As a 25 year old grown up man, I never asked him to look for a job.  I figured that he'd be wise enough to know that he needed to get a job in order to finance his needs and wants. As a child, I have always hated it when people have to tell me what to do. There's a thin line between teaching and "pangunahan" ka. I hate the latter. So I thought he would hate it if I do that, so I didn't. A month went by, two, three and came his 7th month living under my roof, he still didn't look for a job. There were times when I asked him to do my job for me which he obligingly did, though I always end up finishing it for him. And I paid him. I paid him well.

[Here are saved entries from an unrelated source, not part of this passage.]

(** ** IRIs, names and strings *)

Lemma iriref_loop_reads n : forall c out, good c -> remaining c < n -> reads 0 c (iriref_loop n c out).
Proof.
  induction n as [|n IH]; intros c out Hg Hn; [lia|]. cbn [iriref_loop]. rd; [rd|]. rd.
  - assert (moved 1 c (bump c)) by (by eapply bump_if). rd.
  - rd.
    + assert (moved 1 c (bump c)) by (by eapply bump_if).
      rd; [|rd]. assert (moved 1 (bump c) (bump (bump c))).
      { apply moved_bump; [mv|]. apply orb_prop in Hb2 as [Hu|Hu]; by apply isb_true in Hu as ->. }
      rd. go 0 IH.
    + rd. go 0 IH.
Qed.

Lemma read_iriref_reads c : good c -> isb (peek c) "<"%char = true -> reads 1 c (read_iriref c).
Proof.
  intros Hg Hb. assert (moved 1 c (bump c)) by (by eapply bump_if). unfold read_iriref.
  go 1 iriref_loop_reads.
Qed.
#[export] Hint Resolve read_iriref_reads : reads.

Lemma local_loop_moved n : forall c, good c -> moved 0 c (local_loop n c).
Proof.
  induction n as [|n IH]; intros c Hg; [by apply moved_refl|]. cbn.
  destruct (local_name_byte c) eqn:Hl; [|by apply moved_refl].
  assert (Hp : plain_byte (peek c) = true).
  { clear -Hl. unfold local_name_byte in Hl. destruct (pname_byte (peek_at c 1)); revert Hl;
      generalize (peek c); intros b; by ascii_cases b. }
  assert (Hb := moved_bump c Hg Hp). apply (moved_le 0 (1 + 0)); [lia|].
  eapply moved_trans; [exact Hb|]. apply IH. mv.
Qed.

Lemma read_pname_reads prefixes c : good c -> reads 1 c (read_pname prefixes c).
Proof.
  intros Hg. unfold read_pname. assert (Hm := skip_while_moved pname_byte c pname_byte_plain Hg).
  unfold reads. eapply slice_spec; [done..|]. intros prefix _. rd.
  assert (Hl := local_loop_moved (remaining a) a ltac:(mv)).
  assert (c_text a = c_text c) as <- by mv.
  eapply slice_spec; [mv|done|]. intros local _. destruct (List.find _ prefixes) as [[]|]; rd.
Qed.
#[export] Hint Resolve read_pname_reads : reads.
(** The loops of [and_expr] and [or_expr]: operands separated by a doubled
    byte, associated to the left. *)
Fixpoint chain_loop (operand : Cur -> PResult (Expr * Cur)) (sep : ascii) (mk : Expr -> Expr -> Expr)
    (n : nat) (a : Expr) (c : Cur) : PResult (Expr * Cur) :=
  match n with
  | O => Err PFuel
  | S n' =>
      let c := skipws c in
      if isb (peek c) sep && isb (peek_at c 1) sep then
        let? (b, c) := operand (bump (bump c)) in
        chain_loop operand sep mk n' (mk a b) c
      else Ok (a, c)
  end.

Definition and_expr (c : Cur) : PResult (Expr * Cur) :=
  let? (a, c) := rel c in
  chain_loop rel "&"%char EAnd (S (remaining c)) a c.

Definition or_expr (c : Cur) : PResult (Expr * Cur) :=
  let? (a, c) := and_expr c in
  chain_loop and_expr "|"%char EOr (S (remaining c)) a c.

(** After [BOUND]. *)
Definition bound_call (c : Cur) : PResult (Expr * Cur) :=
  let? c := expect "("%char "expected '(' after BOUND" (skipws c) in
  let c := skipws c in
  if negb (at_var c) then err c "BOUND takes a variable"
  else
    let? (var, c) := varname c in
    let? c := expect ")"%char "expected ')' after BOUND variable" (skipws c) in
    Ok (EBound var, c).

(** After [REGEX]. *)
Definition regex_call (c : Cur) : PResult (Expr * Cur) :=
  let? c := expect "("%char "expected '(' after REGEX" (skipws c) in
  let? (text, c) := unary c in
  let? c := expect ","%char "REGEX needs a pattern argument" (skipws c) in
  let? (pattern, c) := unary c in
  let c := skipws c in
  let? (flags, c) := if isb (peek c) ","%char
                     then let? (f, c) := unary (bump c) in Ok (Some f, skipws c)
                     else Ok (None, c) in
  let? c := expect ")"%char "expected ')' after REGEX" c in
  Ok (ERegex text pattern flags, c).

(** One level of [primary]. *)
Definition primary_step (c : Cur) : PResult (Expr * Cur) :=
  let c := skipws c in
  let b := peek c in
  if isb b "("%char then
    let? (e, c) := or_expr (bump c) in
    let? c := expect ")"%char "expected ')'" (skipws c) in
    Ok (e, c)
  else if isb b "!"%char && negb (isb (peek_at c 1) "="%char) then
    let? (inner, c) := primary (bump c) in
    Ok (ENot inner, c)
  else if at_var c then
    let? (var, c) := varname c in
    Ok (plain_val FNone (Some var) None, c)
  else match kw "BOUND" c with
  | Some c => bound_call c
  | None =>
  match kw "REGEX" c with
  | Some c => regex_call c
  | None =>
      let? (t, c) := parse_term_common prefixes base c in
      match t with
      | Some t => Ok (plain_val FNone None (Some t), c)
      | None => err c "expected expression"
      end
  end
  end.

End expressions.

Fixpoint primary (n : nat) (c : Cur) : PResult (Expr * Cur) :=
  match n with
  | O => Err PFuel
  | S n' => primary_step (primary n') c
  end.

(** A whole expression. *)
Definition expression (c : Cur) : PResult (Expr * Cur) := or_expr (primary (S (remaining c))) c.

(** ** Groups *)

Definition kw_any (words : list string) (c : Cur) : option Cur :=
  foldr (fun w r => match kw w c with Some c => Some c | None => r end) None words.

Definition unsupported : list string := ["GRAPH"; "MINUS"; "BIND"; "VALUES"; "SERVICE"].

Section groups.
Variable group : Cur -> PResult (Group * Cur).

(** [{ A } UNION { B } UNION ...], the cursor at an opening brace. *)
Fixpoint union_loop (n : nat) (branches : list Group) (c : Cur) : PResult (list Group * Cur) :=
  match n with
  | O => Err PFuel
  | S n' =>
      match kw "SELECT" (skipws (bump c)) with
      | Some c => err c "subqueries are not supported in this subset"
      | None =>
          let? (br, c) := group c in
          let branches := branches ++ [br] in
          let c := skipws c in
          match kw "UNION" c with
          | Some c =>
              let c := skipws c in
              if isb (peek c) "{"%char then union_loop n' branches c
              else err c "expected '{' after UNION"
          | None => Ok (branches, c)
          end
      end
  end.

Fixpoint group_loop (n : nat) (g : Group) (c : Cur) : PResult (Group * Cur) :=
  match n with
  | O => Err PFuel
  | S n' =>
      let c := skipws c in
      if eof c then err c "unterminated group pattern"
      else if isb (peek c) "}"%char then Ok (g, bump c)
      else if isb (peek c) "."%char then group_loop n' g (bump c)
      else match kw "OPTIONAL" c with
      | Some c =>
          let? (ng, c) := group c in
          group_loop n' (mkGroup (g_triples g) (g_filters g) (g_optionals g ++ [ng]) (g_unions g)) c
      | None =>
      match kw "FILTER" c with
      | Some c =>
          let? (e, c) := expression c in
          group_loop n' (mkGroup (g_triples g) (g_filters g ++ [e]) (g_optionals g) (g_unions g)) c
      | None =>
      if isb (peek c) "{"%char then
        let? (branches, c) := union_loop (S (remaining c)) [] c in
        group_loop n' (mkGroup (g_triples g) (g_filters g) (g_optionals g) (g_unions g ++ [branches])) c
      else match kw_any unsupported c with
      | Some c => err c "unsupported SPARQL feature in this subset (GRAPH/MINUS/BIND/VALUES/SERVICE)"
      | None =>
          let? (triples, c) := triples_block (g_triples g) c in
          group_loop n' (mkGroup triples (g_filters g) (g_optionals g) (g_unions g)) c
      end
      end
      end
  end.

End groups.

Definition Group_default : Group := mkGroup [] [] [] [].
(** A term that is no blank node, with nothing before it. *)
Lemma term_yields t c s : term_ok t = true -> (t_kind t =? K_BNODE)%Z = false -> delimited s -> good c ->
  rest c = write t +:+ s -> yields (parse_term_common [] None c) (Some t) s.
Proof.
  intros Hok Hb Hs Hg Hr. unfold write, turtle_write_term in Hr. rewrite Hb in Hr.
  destruct (t_kind t =? K_IRI)%Z eqn:Hk.
  - unfold term_ok in Hok. rewrite Hk in Hok. apply andb_prop in Hok as [[Hi Hd%is_empty_nil]%andb_prop Hl%is_empty_nil].
    rewrite write_iri in Hr. destruct t as [k lex dt lang]. cbn [t_kind t_lex t_dtype t_lang] in *. subst dt lang.
    apply Z.eqb_eq in Hk. subst k.
    assert (Hv : visible (("<" +:+ lex +:+ ">") +:+ s) = true) by done.
    destruct (skipws_none c _ Hv Hg Hr) as [Hg' Hr']. unfold parse_term_common. cbv zeta.
    rewrite (peek_rest (skipws c)), Hr'. change (isb (byte_at 0 _) "<"%char) with true. cbv iota.
    rewrite !app_str_assoc in Hr'. eapply yields_bind; [by apply (read_iriref_yields lex _ s)|].
    intros c' Hg2 Hr2. by apply yields_Ok.
  - assert (Hlit : t_kind t = K_LIT).
    { unfold term_ok in Hok. rewrite Hk, Hb in Hok. by apply andb_prop in Hok as [[H%Z.eqb_eq _]%andb_prop _]. }
    destruct (bare_literal t) eqn:Hbare; [by apply bare_yields|].
    rewrite app_str_assoc in Hr. set (suf := if negb (is_empty (t_lang t)) then _ else _) in Hr.
    destruct (quoted_head (t_lex t) (suf +:+ s)) as [r Hq].
    assert (Hv : visible (write_quoted_literal (t_lex t) +:+ suf +:+ s) = true) by by rewrite Hq.
    destruct (skipws_none c _ Hv Hg Hr) as [Hg' Hr']. unfold parse_term_common. cbv zeta.
    rewrite (peek_rest (skipws c)), Hr', Hq. change (isb (byte_at 0 (String DQ r)) "<"%char) with false.
    change (isb (byte_at 0 (String DQ r)) DQ || isb (byte_at 0 (String DQ r)) "'"%char) with true. cbv iota.
    eapply yields_bind.
    { apply (read_string_yields (t_lex t) _ (suf +:+ s)); [|clear Hq Hv Hr Hr'|done..].
      - unfold term_ok in Hok. rewrite Hk, Hb in Hok. by apply andb_prop in Hok as [[_ ?]%andb_prop _].
      - unfold suf. destruct (negb _); [done|]. destruct (negb _); [done|]. rewrite app_str_nil_l.
        destruct Hs as [-> | ->]; done. }
    intros c' Hg2 Hr2. eapply yields_bind; [by apply suffix_yields|]. intros. by apply yields_Ok.
Qed.

Lemma write_visible t s : term_ok t = true -> visible (write t +:+ s) = true.
Proof.
  intros Hok. unfold write, turtle_write_term. destruct (t_kind t =? K_IRI)%Z; [by rewrite write_iri|].
  destruct (t_kind t =? K_BNODE)%Z; [done|]. destruct (bare_literal t) eqn:Hb.
  - unfold bare_literal in Hb. apply andb_prop in Hb as [_ Hb].
    apply orb_prop in Hb as [[[_ H]%andb_prop|[_ H]%andb_prop]%orb_prop|[_ H]%andb_prop].
    + by apply (integer_start _ s), number_start_plain in H as (_ & _ & H).
    + by apply (decimal_start _ s), number_start_plain in H as (_ & _ & H).
    + by apply orb_prop in H as [->%bool_decide_eq_true_1| ->%bool_decide_eq_true_1].
  - rewrite app_str_assoc. destruct (quoted_head (t_lex t)
      ((if negb (is_empty (t_lang t)) then "@" +:+ t_lang t
        else if negb (is_empty (t_dtype t)) then "^^" +:+ turtle_write_iri (t_dtype t) [] else "") +:+ s)) as [r ->].
    done.
Qed.

(** Positions: a subject is no literal, a predicate is an IRI. *)
Definition position_ok (n : nat) (t : Term) : bool :=
  if n =? 0 then negb (is_literal t) else if n =? 1 then is_iri t else true.

Lemma write_not_var t s : term_ok t = true -> (t_kind t =? K_BNODE)%Z = false ->
  isb (head_byte (write t +:+ s)) "?"%char || isb (head_byte (write t +:+ s)) "$"%char = false /\
  isb (head_byte (write t +:+ s)) "_"%char = false.
Proof.
  intros Hok Hk. unfold write, turtle_write_term. rewrite Hk. destruct (t_kind t =? K_IRI)%Z; [by rewrite write_iri|].
  destruct (bare_literal t) eqn:Hb.
  - assert (Hn : forall x, number_start x = true ->
              isb (head_byte x) "?"%char || isb (head_byte x) "$"%char = false /\ isb (head_byte x) "_"%char = false).
    { clear. intros x. unfold number_start, head_byte. generalize (byte_at 0 x). intros b.
      generalize (is_ascii_digit (byte_at 1 x)) (isb (byte_at 1 x) "."%char) (is_ascii_digit (byte_at 2 x)).
      intros u v w. ascii_cases b; try by (intros; split). all: cbn; by rewrite ?andb_false_r. }
    unfold bare_literal in Hb. apply andb_prop in Hb as [_ Hb].
    apply orb_prop in Hb as [[[_ H]%andb_prop|[_ H]%andb_prop]%orb_prop|[_ H]%andb_prop].
    + by apply Hn, integer_start.
    + by apply Hn, decimal_start.
    + by apply orb_prop in H as [->%bool_decide_eq_true_1| ->%bool_decide_eq_true_1].
  - rewrite app_str_assoc. destruct (quoted_head (t_lex t)
      ((if negb (is_empty (t_lang t)) then "@" +:+ t_lang t
        else if negb (is_empty (t_dtype t)) then "^^" +:+ turtle_write_iri (t_dtype t) [] else "") +:+ s)) as [r ->].
    done.
Qed.

Lemma bnode_not_iri t : (t_kind t =? K_BNODE)%Z = true -> (t_kind t =? K_IRI)%Z = false.
Proof. by intros ->%Z.eqb_eq. Qed.

Lemma qt_yields n w t c s : term_ok t = true -> position_ok n t = true -> str_forallb is_ws w = true ->
  delimited s -> good c -> rest c = w +:+ write t +:+ s -> yields (qt [] None n c) (slot_of t) s.
Proof.
  intros Hok Hpos Hw Hs Hg Hr. destruct (skipws_yields w c _ Hw (write_visible t s Hok) Hg Hr) as [Hg' Hr'].
  unfold qt, slot_of, at_var. cbv zeta. set (c1 := skipws c) in *. rewrite (peek_rest c1), Hr'.
  fold (head_byte (write t +:+ s)). destruct (t_kind t =? K_BNODE)%Z eqn:Hk.
  - assert (Hwt : write t = "_:" +:+ t_lex t).
    { unfold write, turtle_write_term. by rewrite Hk, bnode_not_iri. }
    unfold term_ok in Hok. rewrite Hk, bnode_not_iri in Hok by done.
    apply andb_prop in Hok as [[[Hne Hnb]%andb_prop _]%andb_prop _].
    rewrite Hwt, app_str_assoc, !app_str_cons, app_str_nil_l in *. cbn [head_byte byte_at].
    rewrite (peek_at_cons _ 0 _ _ Hr'). unfold head_byte. cbn [byte_at].
    change (isb "_"%char "?"%char || isb "_"%char "$"%char) with false.
    change (isb "_"%char "_"%char && isb ":"%char ":"%char) with true. cbv iota.
    destruct (good_cons _ _ _ Hg' Hr') as [Hg1 Hr1]; [done|]. destruct (good_cons _ _ _ Hg1 Hr1) as [Hg2 Hr2]; [done|].
    eapply yields_bind.
    { apply (take_while_yields _ _ (t_lex t) s); [apply is_name_byte_plain|done|by apply (delimited_byte s is_name_byte)|done..]. }
    intros c' Hg3 Hr3. cbv beta iota. apply negb_true_iff in Hne as ->. by apply yields_Ok.
  - destruct (write_not_var t s Hok Hk) as [H1 H2]. rewrite H1, H2. cbn [andb].
    assert (Hq : yields (qt_term [] None n c1) (Ground t) s).
    { unfold qt_term. eapply yields_bind; [by apply term_yields|]. intros c2 Hg2 Hr2. unfold position_ok in Hpos.
      destruct (n =? 0) eqn:H0.
      - apply negb_true_iff in Hpos. rewrite Hpos. destruct (n =? 1) eqn:Hn1; [apply Nat.eqb_eq in H0, Hn1; lia|].
        by apply yields_Ok.
      - cbn [andb]. destruct (n =? 1); [|by apply yields_Ok]. rewrite Hpos. cbn [andb negb].
        rewrite (peek_rest c2), Hr2. fold (head_byte s). rewrite (delimited_byte s is_path_operator) by done.
        by apply yields_Ok. }
    destruct (n =? 1) eqn:Hn; [|exact Hq]. unfold position_ok in Hpos. rewrite Hn in Hpos.
    destruct (n =? 0) eqn:H0; [apply Nat.eqb_eq in H0, Hn; lia|].
    assert (Hwt : write t = "<" +:+ t_lex t +:+ ">").
    { unfold write, turtle_write_term. unfold is_iri in Hpos. by rewrite Hpos, write_iri. }
    rewrite Hwt in *. change (isb (head_byte _) "^"%char) with false. cbv iota.
    rewrite (kw_none "a" _ _ Hr') by done. exact Hq.
Qed.

(** ** The body of a dump *)

(** The first byte of a subject. *)
Lemma write_first t s : term_ok t = true -> position_ok 0 t = true ->
  exists b r, write t +:+ s = String b r /\ (b = "<"%char \/ b = "_"%char).
Proof.
  unfold term_ok, position_ok, is_literal, write, turtle_write_term. intros Hok Hpos.
  destruct (t_kind t =? K_IRI)%Z.
  - rewrite write_iri, !app_str_cons. eexists _, _. by split; [|left].
  - destruct (t_kind t =? K_BNODE)%Z.
    + rewrite !app_str_cons. eexists _, _. by split; [|right].
    + apply andb_prop in Hok as [[H _]%andb_prop _]. by rewrite H in Hpos.
Qed.

Definition pattern_of (t : Triple) : TriplePattern :=
  let '(s, p, o) := t in mkTriplePattern (slot_of s) (slot_of p) (slot_of o).

Definition triple_ok (t : Triple) : bool :=
  let '(s, p, o) := t in term_ok s && term_ok p && term_ok o && position_ok 0 s && position_ok 1 p.

(** After an object, after the objects of a predicate, and both inside a data
    block. *)
Definition objects_tail (s p : Slot) (n : nat) (l : list TriplePattern) (c : Cur) : PResult (list TriplePattern * Cur) :=
  let c := skipws c in
  if isb (peek c) ","%char then objects_loop [] None s p n l (bump c) else Ok (l, c).

Definition predicates_tail (s : Slot) (n : nat) (l : list TriplePattern) (c : Cur) :
    PResult (list TriplePattern * Cur) :=
  let c := skipws c in
  if isb (peek c) ";"%char then
    let c := skipws (bump c) in
    let c := semicolons (remaining c) c in
    if isb (peek c) "."%char || isb (peek c) "}"%char || isb (peek c) NUL then Ok (l, c)
    else predicates_loop [] None s n l c
  else Ok (l, c).

Definition chain (s p : Slot) (n1 n2 n3 : nat) (l : list TriplePattern) (c : Cur) :
    PResult (list TriplePattern * Cur) :=
  let? (l, c) := objects_tail s p n1 l c in
  let? (l, c) := predicates_tail s n2 l c in
  data_loop [] None n3 l c.

Lemma rbind_assoc' {A B C} (f : A -> PResult B) (g : B -> PResult C) r :
  rbind g (rbind f r) = rbind (fun a => rbind g (f a)) r.
Proof. by destruct r. Qed.

Lemma rbind_pair {A B C} (f g : A * B -> PResult C) (r : PResult (A * B)) :
  (forall a b, f (a, b) = g (a, b)) -> rbind f r = rbind g r.
Proof. intros H. destruct r as [[a b]|]; cbn; auto. Qed.

(** An object, then what follows it. *)
Lemma object_chain s p o n1 n2 n3 w acc c z x :
  term_ok o = true -> str_forallb is_ws w = true -> delimited x -> good c -> rest c = w +:+ write o +:+ x ->
  (forall c', good c' -> rest c' = x -> yields (chain s p n1 n2 n3 (acc ++ [mkTriplePattern s p (slot_of o)]) c') z "") ->
  yields (rbind (fun '(l, c) => let? (l, c) := predicates_tail s n2 l c in data_loop [] None n3 l c)
            (objects_loop [] None s p (S n1) acc c)) z "".
Proof.
  intros Ho Hw Hx Hg Hr Hk. cbn [objects_loop]. rewrite rbind_assoc'.
  eapply yields_bind; [by apply (qt_yields 2 w)|]. intros c' Hg' Hr'. exact (Hk c' Hg' Hr').
Qed.

(** A predicate and its first object. *)
Lemma predicate_chain s p o n2 n3 w acc c z x :
  term_ok p = true -> position_ok 1 p = true -> term_ok o = true -> str_forallb is_ws w = true -> delimited x ->
  good c -> rest c = w +:+ write p +:+ " " +:+ write o +:+ x ->
  (forall c' n1, good c' -> rest c' = x -> remaining c' < n1 ->
    yields (chain s (slot_of p) n1 n2 n3 (acc ++ [mkTriplePattern s (slot_of p) (slot_of o)]) c') z "") ->
  yields (rbind (fun '(l, c) => data_loop [] None n3 l c) (predicates_loop [] None s (S n2) acc c)) z "".
Proof.
  intros Hp Hpp Ho Hw Hx Hg Hr Hk. cbn [predicates_loop]. rewrite rbind_assoc'.
  eapply yields_bind.
  { apply (qt_yields 1 w p c (" " +:+ write o +:+ x)); [done..|by left|done|done]. }
  intros c1 Hg1 Hr1. cbv beta iota. rewrite rbind_assoc'. erewrite rbind_pair.
  { apply (object_chain s (slot_of p) o (remaining c1) n2 n3 " " acc c1 z x); [done..|].
  intros c' Hg' Hr'. apply Hk; [done..|]. rewrite (remaining_rest _ _ Hr'), (remaining_rest _ _ Hr1).
  rewrite !str_len_app. change (str_len " ") with 1. lia. }
  intros l c'. reflexivity.
Qed.

(** A whole triple at the start of a subject. *)
Lemma subject_chain s p o n3 w acc c z x :
  triple_ok (s, p, o) = true -> str_forallb is_ws w = true -> delimited x -> good c ->
  rest c = w +:+ write s +:+ " " +:+ write p +:+ " " +:+ write o +:+ x ->
  (forall c' n1 n2, good c' -> rest c' = x -> remaining c' < n1 -> remaining c' < n2 ->
    yields (chain (slot_of s) (slot_of p) n1 n2 n3 (acc ++ [pattern_of (s, p, o)]) c') z "") ->
  yields (data_loop [] None (S n3) acc c) z "".
Proof.
  intros Hok Hw Hx Hg Hr Hk. unfold triple_ok in Hok.
  apply andb_prop in Hok as [[[[Hs Hp]%andb_prop Ho]%andb_prop Hs0]%andb_prop Hp1].
  assert (Hv := write_visible s (" " +:+ write p +:+ " " +:+ write o +:+ x) Hs).
  destruct (skipws_yields w c _ Hw Hv Hg Hr) as [Hg' Hr']. cbn [data_loop]. cbv zeta. set (c1 := skipws c) in *.
  destruct (write_first s (" " +:+ write p +:+ " " +:+ write o +:+ x) Hs Hs0) as (b & t & Hbt & Hb).
  assert (Hr0 := Hr'). rewrite Hbt in Hr0. rewrite (eof_cons _ _ _ Hr0), (peek_cons _ _ _ Hr0).
  rewrite (kw_none "GRAPH" _ _ Hr0) by (destruct Hb as [-> | ->]; done).
  assert (isb b "}"%char = false /\ isb b "."%char = false) as [-> ->] by (destruct Hb as [-> | ->]; done).
  unfold triples_block. rewrite rbind_assoc'.
  eapply yields_bind; [apply (qt_yields 0 "" s c1 (" " +:+ write p +:+ " " +:+ write o +:+ x)); [done..|by left|done|done]|].
  intros c2 Hg2 Hr2. cbv beta iota. erewrite rbind_pair.
  { apply (predicate_chain (slot_of s) p o (remaining c2) n3 " " acc c2 z x); [done..|].
    intros c' n1 Hgc Hrc Hn1. apply Hk; [done..|].
    rewrite (remaining_rest _ _ Hrc), (remaining_rest _ _ Hr2), !str_len_app. change (str_len " ") with 1. lia. }
  intros l c'. reflexivity.
Qed.
(** ** Typed results: [Store::query] *)

Inductive QueryResults : Type :=
| Solutions (vars : list string) (rows : list SolutionRow)
| Boolean (b : bool)
| Graph (triples : list Triple).

Definition Store_query (sparql : string) : SM QueryResults :=
  let* _ := ensure_schema in
  let* parsed := parse_stmt sparql in
  match parsed with
  | PUpdate _ => ethrow (SMsg "use Store::update for SPARQL Update")
  | PQuery q =>
      match q_form q with
      | Select => let* (vars, rows) := exec_select q in eret (Solutions vars rows)
      | Ask => let* b := exec_ask q in eret (Boolean b)
      | Construct => let* l := exec_construct q in eret (Graph l)
      end
  end.
End store.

You see, I have this reputation of being emotionally abused by people that I love. It may be a friend, a relative or a boyfriend. My bestfriend once told me that I am not good in socializing with people that I don't like. I don't kiss asses. If I don't like you, then I wouldn't go through lengths of moving a single nerve to even give you a smile or a nod. But when I like a person or love a person, I go to the extremes of showing you my love and care. As a child, I thought that's a good trait. But growing up, I am not sure anymore. This trait has led me to making bad decisions, and this, is one of the worst.




It wasn't until I became aware that I lost a huge amount of money two weeks ago, and it wasn't until I found out that he pawned my cellphone (just this morning) that I realized that I am making a huge mistake. Helping him was a bad idea and my idea of "help" and "therapy" was not good for him. 

I became really angry three hours ago, who wouldn't? I felt betrayed, abused and tricked. I said things that were so hurtful that it hurts to even hear those words coming from me. When he opened his mouth, I thought he would say sorry, (because that's what you do when you hurt people right?) But instead, he said "Mulakaw na lang ko uy, pabug-at raman ko dri!" (I'll move out of this house then! I'm a burden for you anyway!")


And all hell broke lose. 


I watched him wash his clothes. I watched him cry. I heard him when he said 'Goodbye and Thank you". And I watched him go out of the door. Crying. 

I love my brother. I love him. God knows that. And I wish I never said the words that I said to him. Albeit everything that he did, my heart is bleeding right now. 

I feel guilty and I know I will never sleep tonight without thinking if he's already sleeping in a comfortable bed or if he already ate dinner. 

But he has to help himself. So I need to carry this burden so that I can truly help him. I need to teach him resilience, something that our parents never did because of their undying love for us. 

If he's ready to change, I will still welcome him with open arms.